▸ **Work item**
Your answer should be the exact lines of the data below from the one containing "(** * Spectra: the" through the one containing "- the product"; please include nothing else.

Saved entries
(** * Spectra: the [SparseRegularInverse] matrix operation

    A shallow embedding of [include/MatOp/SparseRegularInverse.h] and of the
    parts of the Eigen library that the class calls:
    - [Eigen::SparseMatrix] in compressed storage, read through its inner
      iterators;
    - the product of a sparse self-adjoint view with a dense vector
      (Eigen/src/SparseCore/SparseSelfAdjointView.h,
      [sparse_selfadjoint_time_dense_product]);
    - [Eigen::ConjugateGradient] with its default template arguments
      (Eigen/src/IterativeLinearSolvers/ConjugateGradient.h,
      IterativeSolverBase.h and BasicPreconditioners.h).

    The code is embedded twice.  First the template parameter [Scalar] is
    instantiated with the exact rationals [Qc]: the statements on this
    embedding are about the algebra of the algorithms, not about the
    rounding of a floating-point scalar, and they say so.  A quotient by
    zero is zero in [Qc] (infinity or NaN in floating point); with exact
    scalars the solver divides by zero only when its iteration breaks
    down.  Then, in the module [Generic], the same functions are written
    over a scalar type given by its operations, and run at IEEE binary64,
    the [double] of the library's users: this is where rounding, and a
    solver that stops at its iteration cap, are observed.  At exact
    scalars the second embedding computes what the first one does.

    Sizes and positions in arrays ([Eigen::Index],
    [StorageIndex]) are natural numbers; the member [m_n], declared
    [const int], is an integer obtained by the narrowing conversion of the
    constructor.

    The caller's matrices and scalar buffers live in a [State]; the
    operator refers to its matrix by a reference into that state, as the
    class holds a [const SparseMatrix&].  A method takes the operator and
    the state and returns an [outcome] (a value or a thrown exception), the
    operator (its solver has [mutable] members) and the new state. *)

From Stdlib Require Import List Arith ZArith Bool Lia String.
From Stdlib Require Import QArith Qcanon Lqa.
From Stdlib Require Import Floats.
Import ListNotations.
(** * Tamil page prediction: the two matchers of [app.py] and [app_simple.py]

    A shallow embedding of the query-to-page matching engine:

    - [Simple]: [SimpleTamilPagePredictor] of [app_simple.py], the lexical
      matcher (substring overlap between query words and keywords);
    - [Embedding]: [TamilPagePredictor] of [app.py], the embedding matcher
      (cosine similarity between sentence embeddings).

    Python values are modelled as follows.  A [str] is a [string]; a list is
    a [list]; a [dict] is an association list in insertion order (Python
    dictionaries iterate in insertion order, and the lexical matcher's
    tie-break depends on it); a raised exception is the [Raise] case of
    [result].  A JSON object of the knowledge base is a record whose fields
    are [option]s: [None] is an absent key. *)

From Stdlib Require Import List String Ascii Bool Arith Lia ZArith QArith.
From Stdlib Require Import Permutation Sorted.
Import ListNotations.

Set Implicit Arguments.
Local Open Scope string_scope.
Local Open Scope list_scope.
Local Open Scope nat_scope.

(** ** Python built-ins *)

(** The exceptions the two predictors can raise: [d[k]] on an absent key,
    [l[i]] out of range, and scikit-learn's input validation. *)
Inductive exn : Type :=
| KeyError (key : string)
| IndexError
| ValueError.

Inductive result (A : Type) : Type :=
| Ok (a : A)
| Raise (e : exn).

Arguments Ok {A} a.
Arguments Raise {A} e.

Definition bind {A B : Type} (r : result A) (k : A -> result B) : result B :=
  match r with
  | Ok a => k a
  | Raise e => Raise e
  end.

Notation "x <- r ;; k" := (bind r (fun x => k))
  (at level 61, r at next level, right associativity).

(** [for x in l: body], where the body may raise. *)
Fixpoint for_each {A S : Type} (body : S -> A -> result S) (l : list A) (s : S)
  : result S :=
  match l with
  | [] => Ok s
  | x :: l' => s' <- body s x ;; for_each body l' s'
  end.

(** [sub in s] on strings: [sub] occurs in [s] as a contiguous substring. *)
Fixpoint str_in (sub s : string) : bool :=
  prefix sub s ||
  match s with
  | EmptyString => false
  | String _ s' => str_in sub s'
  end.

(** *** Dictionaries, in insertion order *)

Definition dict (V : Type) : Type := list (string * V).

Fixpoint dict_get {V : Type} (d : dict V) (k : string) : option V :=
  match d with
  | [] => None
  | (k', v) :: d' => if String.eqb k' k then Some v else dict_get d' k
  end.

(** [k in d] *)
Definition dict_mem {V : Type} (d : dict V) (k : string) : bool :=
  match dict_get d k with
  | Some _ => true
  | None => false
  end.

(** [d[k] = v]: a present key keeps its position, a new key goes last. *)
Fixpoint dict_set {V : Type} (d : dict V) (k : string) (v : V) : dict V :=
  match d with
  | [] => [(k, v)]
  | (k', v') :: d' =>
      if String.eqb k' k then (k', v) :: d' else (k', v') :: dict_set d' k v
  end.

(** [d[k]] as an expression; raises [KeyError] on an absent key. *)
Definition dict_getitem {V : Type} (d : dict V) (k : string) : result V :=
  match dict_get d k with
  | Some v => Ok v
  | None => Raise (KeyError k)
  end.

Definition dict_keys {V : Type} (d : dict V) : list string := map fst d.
--
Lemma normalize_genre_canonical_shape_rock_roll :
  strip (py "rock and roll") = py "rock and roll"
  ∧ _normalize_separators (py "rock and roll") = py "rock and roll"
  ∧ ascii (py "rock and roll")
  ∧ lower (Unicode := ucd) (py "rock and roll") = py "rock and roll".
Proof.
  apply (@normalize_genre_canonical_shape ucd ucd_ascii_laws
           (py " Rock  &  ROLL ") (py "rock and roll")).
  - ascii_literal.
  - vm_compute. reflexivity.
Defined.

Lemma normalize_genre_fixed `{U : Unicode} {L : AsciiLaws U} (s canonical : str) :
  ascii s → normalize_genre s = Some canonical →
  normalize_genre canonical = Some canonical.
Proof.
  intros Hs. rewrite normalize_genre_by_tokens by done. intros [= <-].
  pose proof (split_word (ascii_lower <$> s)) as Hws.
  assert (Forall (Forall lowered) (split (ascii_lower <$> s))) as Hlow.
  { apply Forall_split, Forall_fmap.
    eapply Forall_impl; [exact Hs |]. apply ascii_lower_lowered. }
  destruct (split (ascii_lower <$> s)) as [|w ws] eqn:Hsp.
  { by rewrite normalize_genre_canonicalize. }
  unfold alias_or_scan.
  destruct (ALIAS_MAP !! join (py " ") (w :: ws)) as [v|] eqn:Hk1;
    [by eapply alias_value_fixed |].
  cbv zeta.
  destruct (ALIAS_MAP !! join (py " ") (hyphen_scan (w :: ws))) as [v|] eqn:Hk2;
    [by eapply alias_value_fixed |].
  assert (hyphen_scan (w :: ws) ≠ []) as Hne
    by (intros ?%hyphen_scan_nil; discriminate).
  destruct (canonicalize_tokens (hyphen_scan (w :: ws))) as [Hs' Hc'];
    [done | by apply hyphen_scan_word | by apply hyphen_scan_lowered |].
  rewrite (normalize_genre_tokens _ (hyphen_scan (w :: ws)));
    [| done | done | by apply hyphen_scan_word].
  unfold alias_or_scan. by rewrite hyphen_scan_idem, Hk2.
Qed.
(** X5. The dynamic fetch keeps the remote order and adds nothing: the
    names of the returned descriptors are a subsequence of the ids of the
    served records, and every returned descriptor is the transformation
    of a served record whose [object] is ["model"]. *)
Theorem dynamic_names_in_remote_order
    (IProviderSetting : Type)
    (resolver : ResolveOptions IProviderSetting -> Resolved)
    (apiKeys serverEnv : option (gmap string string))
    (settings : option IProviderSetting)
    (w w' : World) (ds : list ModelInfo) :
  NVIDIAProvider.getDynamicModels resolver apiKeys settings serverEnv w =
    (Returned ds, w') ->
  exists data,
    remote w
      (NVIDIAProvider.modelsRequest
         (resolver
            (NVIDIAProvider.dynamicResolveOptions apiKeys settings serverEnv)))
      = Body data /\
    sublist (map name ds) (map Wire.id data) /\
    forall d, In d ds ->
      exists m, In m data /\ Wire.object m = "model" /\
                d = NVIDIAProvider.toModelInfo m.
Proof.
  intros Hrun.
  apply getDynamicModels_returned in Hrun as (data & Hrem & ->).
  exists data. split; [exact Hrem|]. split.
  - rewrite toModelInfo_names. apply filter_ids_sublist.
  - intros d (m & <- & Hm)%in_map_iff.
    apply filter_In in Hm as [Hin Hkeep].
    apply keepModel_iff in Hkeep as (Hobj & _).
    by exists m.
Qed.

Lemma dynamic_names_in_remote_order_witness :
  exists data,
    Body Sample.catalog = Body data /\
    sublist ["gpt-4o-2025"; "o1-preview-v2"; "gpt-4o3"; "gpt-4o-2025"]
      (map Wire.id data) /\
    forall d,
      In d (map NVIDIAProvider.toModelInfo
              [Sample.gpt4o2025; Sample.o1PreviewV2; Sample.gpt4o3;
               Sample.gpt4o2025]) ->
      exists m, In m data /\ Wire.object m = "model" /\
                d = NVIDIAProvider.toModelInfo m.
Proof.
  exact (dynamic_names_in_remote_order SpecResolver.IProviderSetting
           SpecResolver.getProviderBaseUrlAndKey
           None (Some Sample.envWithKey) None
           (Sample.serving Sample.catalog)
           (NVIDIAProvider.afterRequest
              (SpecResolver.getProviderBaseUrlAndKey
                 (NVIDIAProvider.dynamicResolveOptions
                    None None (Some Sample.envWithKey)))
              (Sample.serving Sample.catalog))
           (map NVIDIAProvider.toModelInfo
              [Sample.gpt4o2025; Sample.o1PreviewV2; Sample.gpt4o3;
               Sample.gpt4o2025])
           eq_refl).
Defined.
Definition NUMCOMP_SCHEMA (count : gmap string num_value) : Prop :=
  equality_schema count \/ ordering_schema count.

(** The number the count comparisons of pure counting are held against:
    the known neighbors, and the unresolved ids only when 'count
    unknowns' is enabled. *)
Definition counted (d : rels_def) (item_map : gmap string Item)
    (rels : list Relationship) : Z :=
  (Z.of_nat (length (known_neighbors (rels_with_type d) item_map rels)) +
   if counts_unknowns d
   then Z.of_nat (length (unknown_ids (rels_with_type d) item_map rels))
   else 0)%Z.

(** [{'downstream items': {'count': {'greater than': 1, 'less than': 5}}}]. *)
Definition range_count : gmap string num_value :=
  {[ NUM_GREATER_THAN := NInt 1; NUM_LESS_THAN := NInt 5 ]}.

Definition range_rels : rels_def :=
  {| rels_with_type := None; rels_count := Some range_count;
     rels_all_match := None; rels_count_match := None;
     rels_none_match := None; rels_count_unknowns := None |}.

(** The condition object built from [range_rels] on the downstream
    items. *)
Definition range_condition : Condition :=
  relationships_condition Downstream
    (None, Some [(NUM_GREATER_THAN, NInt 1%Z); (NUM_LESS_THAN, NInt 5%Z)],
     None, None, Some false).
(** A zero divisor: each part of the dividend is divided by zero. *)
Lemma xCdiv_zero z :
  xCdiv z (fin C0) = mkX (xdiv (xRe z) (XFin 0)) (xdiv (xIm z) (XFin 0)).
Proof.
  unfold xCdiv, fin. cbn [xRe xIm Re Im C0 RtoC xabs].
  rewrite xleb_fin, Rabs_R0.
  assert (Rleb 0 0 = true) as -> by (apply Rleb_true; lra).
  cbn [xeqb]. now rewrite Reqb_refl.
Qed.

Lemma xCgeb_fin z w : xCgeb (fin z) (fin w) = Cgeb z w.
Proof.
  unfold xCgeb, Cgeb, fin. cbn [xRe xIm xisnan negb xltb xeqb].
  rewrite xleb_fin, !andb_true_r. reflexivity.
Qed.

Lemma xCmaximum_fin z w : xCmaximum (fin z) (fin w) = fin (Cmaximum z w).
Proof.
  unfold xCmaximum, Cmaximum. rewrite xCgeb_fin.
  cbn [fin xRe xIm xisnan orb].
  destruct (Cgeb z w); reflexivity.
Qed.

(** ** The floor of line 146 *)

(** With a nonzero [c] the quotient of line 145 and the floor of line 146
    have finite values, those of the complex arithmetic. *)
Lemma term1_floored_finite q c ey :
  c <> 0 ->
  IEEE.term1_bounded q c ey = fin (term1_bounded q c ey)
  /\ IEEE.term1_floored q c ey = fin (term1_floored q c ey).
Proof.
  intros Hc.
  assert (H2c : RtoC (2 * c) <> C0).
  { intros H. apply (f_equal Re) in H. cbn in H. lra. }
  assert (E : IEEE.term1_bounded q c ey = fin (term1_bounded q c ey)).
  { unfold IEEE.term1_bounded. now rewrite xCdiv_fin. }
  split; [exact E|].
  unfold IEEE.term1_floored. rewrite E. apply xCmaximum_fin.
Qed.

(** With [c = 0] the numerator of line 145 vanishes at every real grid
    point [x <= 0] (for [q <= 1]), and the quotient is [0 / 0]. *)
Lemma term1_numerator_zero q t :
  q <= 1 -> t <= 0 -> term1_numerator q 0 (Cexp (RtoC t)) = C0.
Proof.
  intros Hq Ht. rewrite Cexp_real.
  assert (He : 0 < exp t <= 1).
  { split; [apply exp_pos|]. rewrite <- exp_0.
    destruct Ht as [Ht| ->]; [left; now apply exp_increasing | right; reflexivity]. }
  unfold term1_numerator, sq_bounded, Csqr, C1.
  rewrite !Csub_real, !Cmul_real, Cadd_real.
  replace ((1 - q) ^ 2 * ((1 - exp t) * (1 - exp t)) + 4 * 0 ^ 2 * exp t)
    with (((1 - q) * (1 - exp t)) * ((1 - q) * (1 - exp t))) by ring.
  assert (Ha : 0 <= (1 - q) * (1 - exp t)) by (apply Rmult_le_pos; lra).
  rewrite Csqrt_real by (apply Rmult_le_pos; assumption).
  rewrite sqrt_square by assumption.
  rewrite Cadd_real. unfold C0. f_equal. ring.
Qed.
--
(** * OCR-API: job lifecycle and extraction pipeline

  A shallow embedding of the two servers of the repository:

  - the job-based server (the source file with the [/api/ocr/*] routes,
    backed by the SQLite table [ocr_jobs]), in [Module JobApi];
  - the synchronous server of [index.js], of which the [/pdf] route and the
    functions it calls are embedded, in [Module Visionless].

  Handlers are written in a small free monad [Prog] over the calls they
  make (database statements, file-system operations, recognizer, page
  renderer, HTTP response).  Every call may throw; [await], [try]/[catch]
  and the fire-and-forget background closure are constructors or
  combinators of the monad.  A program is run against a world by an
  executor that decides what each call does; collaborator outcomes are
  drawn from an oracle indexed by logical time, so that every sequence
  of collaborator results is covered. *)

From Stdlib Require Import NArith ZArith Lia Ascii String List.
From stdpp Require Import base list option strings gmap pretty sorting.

▸ **Solution for this problem**
(** * Spectra: the [SparseRegularInverse] matrix operation

    A shallow embedding of [include/MatOp/SparseRegularInverse.h] and of the
    parts of the Eigen library that the class calls:
    - [Eigen::SparseMatrix] in compressed storage, read through its inner
      iterators;
    - the product of a sparse self-adjoint view with a dense vector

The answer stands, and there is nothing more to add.